Das Erstgericht entschied gemäß dem Klagebegehren, wobei es mit Unrecht annahm, daß die Klage einen Anfechtungstatbestand nach § 30 Z. 1 KO. geltend mache.

Der Entscheidung liegt folgender Sachverhalt zugrunde:

Auf Grund eines zwischen Franz A. und seiner Ehegattin Paula A. errichteten Notariatsakts vom 4. April 1956 sei eine schon unter Lebenden wirksame allgemeine Gütergemeinschaft vereinbart worden. Mit Beschluß des BG. M. vom 3. Juli 1956 sei bei den bis dahin im Alleineigentum des Franz A. gestandenen Liegenschaften EZ. 67 und 333 KG. M. das Hälfteeigentum für Paula A. einverleibt und bei beiden Liegenschaftshälften die Eigentumsbeschränkung eingetragen worden, daß während der Dauer der Gütergemeinschaft kein Teil über die ihm gehörige Hälfte einseitig verfügen könne. Franz A. sei auf Grund mehrerer rechtskräftiger Urteile verpflichtet, der beklagten Partei den Betrag von 59.947.71 S s. A. zu bezahlen. Unter Hinweis auf die bestehende Gütergemeinschaft hätte sodann die beklagte Partei zu 5 Cg .../67 des Kreisgerichtes L. das Versäumungsurteil vom 23. Februar 1967 erwirkt, wonach Paula A. schuldig sei, auf Grund der bestehenden Gütergemeinschaft zur ungeteilten Hand mit ihrem bereits durch andere Erkenntnisse schuldig erkannten Ehegatten Franz A. ebenfalls den Betrag von 59.947.71 S s. A. an die beklagte Partei zu bezahlen. Am 3. April 1967 sei zu Sa .../67 des Kreisgerichtes L. über das Vermögen des Franz A. das Ausgleichsverfahren eröffnet worden. Am 14. Juni 1967 sei dem Bezirksgericht M. ein Antrag der beklagten Partei auf zwangsweise Pfandrechtsbegründung auf Grund des rechtskräftigen Versäumungsurteils vom 23. Februar 1967 bei den für Paula A. einverleibten Liegenschaftshälften der EZ. 67 und 333 Katastralgemeinde M. eingelangt. Diesem Antrag sei mit Beschluß vom 19. Juni 1967 im wesentlichen stattgegeben worden, worauf das zwangsweise Pfandrecht am 21. Juni 1967 im Grundbuch einverleibt worden sei. Am 28. Juni 1967 sei zu S .../67 des Kreisgerichtes L. über das Vermögen des Franz A. der Anschlußkonkurs eröffnet worden.

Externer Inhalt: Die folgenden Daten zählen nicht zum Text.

Definition ErrNotInAllowedValues (preference : Preference) : ApiError :=
  mkApiError ErrorBadData
    (Errorf "the preference value is not in the list of allowedValues: %s"
       (ArgValue <$> elems_of (AllowedValues preference))).

Definition ErrNotInRange (preference : Preference) : ApiError :=
  mkApiError ErrorBadData
    (Errorf "the preference value is not in the range specified, min: %v , max:%v"
       [ArgInt (Min (PRange preference)); ArgInt (Max (PRange preference))]).

Definition ErrExec (format msg : string) : ApiError :=
  mkApiError ErrorExec (Errorf format [ArgString msg]).

(** The loop over [AllowedScopes] both functions start with. *)
Definition enabled_at_org (preference : Preference) : bool :=
  foldl (fun isPreferenceEnabled scope =>
           if String.eqb scope "org" then true else isPreferenceEnabled)
    false (elems_of (AllowedScopes preference)).

(** The type switch of [UpdateOrgPreference]. *)
Definition typeOfValue (preferenceValue : value) : string :=
  match preferenceValue with
  | VInteger _ _ => "integer"
  | VFloat32 _ | VFloat64 _ => "float"
  | VString _ => "string"
  | VBool _ => "boolean"
  | _ => "unknown"
  end.

Definition allowed_step (preferenceValue : value) (acc : outcome bool) (v : value)
  : outcome bool :=
  match acc with
  | Panics => Panics
  | Returns isInAllowedValues =>
      match go_eq v preferenceValue with
      | None => Panics
      | Some true => Returns true
      | Some false => Returns isInAllowedValues
      end
  end.

(** The domain block of [UpdateOrgPreference]: membership when
    [AllowedValues] is not [nil], else the range test on the candidate
    asserted to [int], which panics for any other dynamic type. *)
Definition domain_check (preference : Preference) (preferenceValue : value)
  : outcome (option ApiError) :=
  match AllowedValues preference with
  | SliceOf l =>
      match foldl (allowed_step preferenceValue) (Returns false) l with
      | Panics => Panics
      | Returns isInAllowedValues =>
          if negb isInAllowedValues
          then Returns (Some (ErrNotInAllowedValues preference))
          else Returns None
      end
  | SliceNil =>
      match preferenceValue with
      | VInteger Tint z =>
          if (z <? Min (PRange preference)) || (z >? Max (PRange preference))
          then Returns (Some (ErrNotInRange preference))
          else Returns None
      | _ => Panics
      end
  end.

Definition GetOrgPreference (preferenceMap : gmap string Preference) (db : DB)
    (ctx : Context) (preferenceId : string) : result PreferenceKV :=
  match preferenceMap !! preferenceId with
  | None => Failed (ErrNoSuchPreference preferenceId)
  | Some preference =>
      if negb (enabled_at_org preference) then
        Failed (ErrNotEnabledAtOrg preferenceId)
      else
        match db_fault db with
        | Some msg => Failed (ErrExec "error in fetching the org preference: %s" msg)
        | None =>
            match org_preference db !! (preferenceId, OrgId ctx) with
            | None => Ok (mkKV preferenceId (DefaultValue preference))
            | Some stored => Ok (mkKV preferenceId stored)
            end
        end
  end.
(** * The tool-orchestration core of the MCP demo application

    A shallow embedding of
      - the math tool server       (mcp-tools/math-server.js),
      - the MCP client             (lib/mcpClient.ts: connectToServers,
                                    processQuery, executeTool, cleanup),
      - the server action          (lib/actions.ts: runQuery),
    together with the properties of the orchestration loop.

    JavaScript numbers are IEEE binary64 values ([float]); values that
    travel over JSON-RPC are [json] trees; every call that leaves the
    process (spawning a server, a JSON-RPC request, closing a transport, a
    call of the reasoning model) is recorded in a log and answered by the
    host as a function of the log so far. *)

From Stdlib Require Import ZArith String Ascii List Bool Floats Lia DecimalString.
From Stdlib Require Uint63.
Import ListNotations.
Open Scope string_scope.
Set Warnings "-register-all".

(** ** JavaScript values *)

Inductive json : Type :=
| JNull
| JBool (b : bool)
| JNum (x : float)
| JStr (s : string)
| JArr (items : list json)
| JObj (fields : list (string * json)).

(** An object is its list of own properties, in enumeration order. *)
Definition object : Type := list (string * json).
(** ** More on the extraction *)

Section ExtractMore.

Context {node : Node}.

Lemma substring0_short (n : nat) (s : string) :
  (String.length s <= n)%nat -> Js.substring0 n s = s.
Proof.
  unfold Js.substring0. revert s. induction n as [|n IH]; intros s Hs.
  - destruct s; [reflexivity | simpl in Hs; lia].
  - destruct s as [|c s]; [reflexivity|]. simpl. f_equal. apply IH. simpl in Hs. lia.
Qed.

(** X15. The body of an extracted record never has more than 1000
    characters, whatever the message; and a text of 1000 characters or fewer
    is kept whole. *)
Theorem body_never_exceeds_1000 (m : Gmail.Message) :
  exists b,
    EmailDetails.body (extractEmailDetails m) = Some b
    /\ (String.length b <= 1000)%nat
    /\ forall d, body_source m (Some d) ->
                 (String.length (base64_utf8 d) <= 1000)%nat ->
                 b = base64_utf8 d.
Proof.
  exists (Js.substring0 1000 (extract_body (Gmail.payload m))).
  split; [reflexivity|]. split.
  - destruct (substring0_split 1000 (extract_body (Gmail.payload m))) as (_ & _ & ->).
    apply Nat.le_min_l.
  - intros d Hsrc Hlen. rewrite (extract_body_source _ _ Hsrc).
    apply substring0_short, Hlen.
Qed.

(** X16. The header lookup answers the value of the first header whose name
    is the name asked for, case aside, and the empty string when there is none. *)
Theorem getHeader_first_match (pre post : list Gmail.Header) (h : Gmail.Header)
        (name : string) :
  Forall (fun x => Js.toLowerCase (Gmail.name x) <> Js.toLowerCase name) pre ->
  (Js.toLowerCase (Gmail.name h) = Js.toLowerCase name ->
   getHeader (pre ++ h :: post) name = Gmail.value h)
  /\ getHeader pre name = "".
Proof.
  intros Hpre.
  assert (Hpre' : Forall (fun x => String.eqb (Js.toLowerCase (Gmail.name x))
                                              (Js.toLowerCase name) = false) pre).
  { eapply Forall_impl; [exact Hpre|]. intros x Hx. apply String.eqb_neq, Hx. }
  split.
  - intros Hh. unfold getHeader. rewrite find_first; [reflexivity | exact Hpre' |].
    apply String.eqb_eq, Hh.
  - unfold getHeader. rewrite find_none; [reflexivity | exact Hpre'].
Qed.

End ExtractMore.

(** ** More on the webhook *)

Section WebhookMore.

Context {node : Node} {provider : Provider} {backend : Backend}.



(** The non-test branch of [POST] on a healthy backend: what the
    reconciliation returned is stored, record by record. *)
Lemma POST_stores_fetched (up : healthy)
      (body : PubSub.Message) (inner : PubSub.Inner) (d : string)
      (n : GmailNotification) (w w1 : World) (es : list EmailDetails.t) :
  PubSub.message body = Some inner ->
  present (PubSub.data inner) d ->
  JSON_parse (base64_utf8 d) = Obj n ->
  Js.startsWith (String_ (historyId n)) "test" = false ->
  fetchNewEmails (historyId n) w = (Ok es, w1) ->
  now w1 = now w ->
  POST (Obj body) w
  = (Ok ok200,
     insert_all (map (fun e => (0%N, stored e (toISOString (now w)) (historyId n))) es) w1).
Proof.
  intros Hmsg Hd Hparse Htest Hfetch Hn.
  apply truthy_present in Hd as [Htruthy Hdata].
  unfold POST, try_catch at 1. unfold bind at 1. unfold ret at 1.
  rewrite Hmsg. unfold bind at 1. rewrite Htruthy, Hdata.
  unfold try_catch at 1, process. rewrite Hparse.
  unfold bind at 1. unfold ret at 1. rewrite Htest.
  unfold bind at 1. rewrite Hfetch.
  destruct es as [|e es'].
  - reflexivity.
  - cbn [length Nat.ltb Nat.leb]. rewrite (store_all up), Hn. reflexivity.
Qed.
(** A file Pillow has written is never empty (a JPEG or PNG stream
    starts with its signature). *)
Definition saves_nonempty `{Pillow} : Prop :=
  forall i f b, img_save i f = Written b -> b <> [].


Definition resize_rejects_empty `{Pillow} : Prop :=
  forall i w h, w < 1 \/ h < 1 -> exists e, img_resize i (w, h) = Raise e.

(** ** Constants *)

Definition GALLERY_MAX : Z := 900.
Definition HERO_MAX_WIDTH : Z := 1200.
Definition JPEG_QUALITY : Z := 85.

(** ** resize_to_max *)

Section Resizer.
Context `{Pillow}.

Definition resize_to_max (img : image) (max_size : Z) : result image :=
  let '(w, h) := img_size img in
  if (w <=? max_size) && (h <=? max_size) then Ok img
  else if w >=? h then
    rbind (int_truediv (h * max_size) w) (fun new_h =>
    img_resize img (max_size, new_h))
  else
    rbind (int_truediv (w * max_size) h) (fun new_w =>
    img_resize img (new_w, max_size)).

End Resizer.

(** ** File names *)

Definition lower_ascii (c : ascii) : ascii :=
  let n := N_of_ascii c in
  if ((65 <=? n) && (n <=? 90))%N then ascii_of_N (n + 32) else c.

(** [name.lower()].  Names are byte strings; only ASCII letters fold.
    No character outside ASCII lower-cases to a letter of
    [hero-bread.png], [.jpg] or [.jpeg], so the classification below
    agrees with Python's on every name. *)
Fixpoint lower (s : string) : string :=
  match s with
  | EmptyString => EmptyString
  | String c rest => String (lower_ascii c) (lower rest)
  end.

Das Berufungsgericht bestätigte die Entscheidung des Erstgerichtes und sprach aus, daß der Wert des Streitgegenstandes 15.000 S übersteige.

Seine Begründung läßt sich im wesentlichen wie folgt zusammenfassen:

Die zwischen den Ehegatten A. errichtete allgemeine schon unter Lebenden wirksame Gütergemeinschaft hätte durch die Eintragung ins Grundbuch dingliche Wirkung erlangt. Durch die Eröffnung des Konkursverfahrens über das Vermögen des Franz A. hätte die Gütergemeinschaft zwar aufgehört (§ 1262 ABGB.), doch sei das Vermögen der nicht in Konkurs verfallenen Ehegattin Paula A. in die Konkursmasse einzubeziehen.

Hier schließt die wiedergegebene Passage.